Records from a data source:
= Beginning of Section =

(* ===== verification/Os.v ===== *)
(** What the worker sees of the operating system: error kinds and file
    metadata ([std::io::ErrorKind], [std::fs::Metadata]).  The answer of a
    system call is always an argument of the operation that makes it. *)

From S2P Require Import Prelude.

(** [std::io::ErrorKind], as far as the worker's own calls produce one. *)
Inductive ErrorKind : Type :=
| NotFound | AlreadyExists | PermissionDenied | WouldBlock | StorageFull | OtherKind.

#[global] Instance ErrorKind_eq_dec : EqDecision ErrorKind.
Proof. solve_decision. Defined.

Abbreviation files := (gmap string bytes).
Abbreviation io := (result ErrorKind unit).

(** What [fstat] reports. *)
Record Metadata := {
  is_file : bool;
  is_dir : bool;
  uid : N;
  mode : N;
  nlink : N;
  st_size : N;
}.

= End of Section =

▶ What the task requires:
An exact copy of all the records is the expected answer.

▶ Task output:
(* ===== verification/Os.v ===== *)
(** What the worker sees of the operating system: error kinds and file
    metadata ([std::io::ErrorKind], [std::fs::Metadata]).  The answer of a
    system call is always an argument of the operation that makes it. *)

From S2P Require Import Prelude.

(** [std::io::ErrorKind], as far as the worker's own calls produce one. *)
Inductive ErrorKind : Type :=
| NotFound | AlreadyExists | PermissionDenied | WouldBlock | StorageFull | OtherKind.

#[global] Instance ErrorKind_eq_dec : EqDecision ErrorKind.
Proof. solve_decision. Defined.

Abbreviation files := (gmap string bytes).
Abbreviation io := (result ErrorKind unit).

(** What [fstat] reports. *)
Record Metadata := {
  is_file : bool;
  is_dir : bool;
  uid : N;
  mode : N;
  nlink : N;
  st_size : N;
}.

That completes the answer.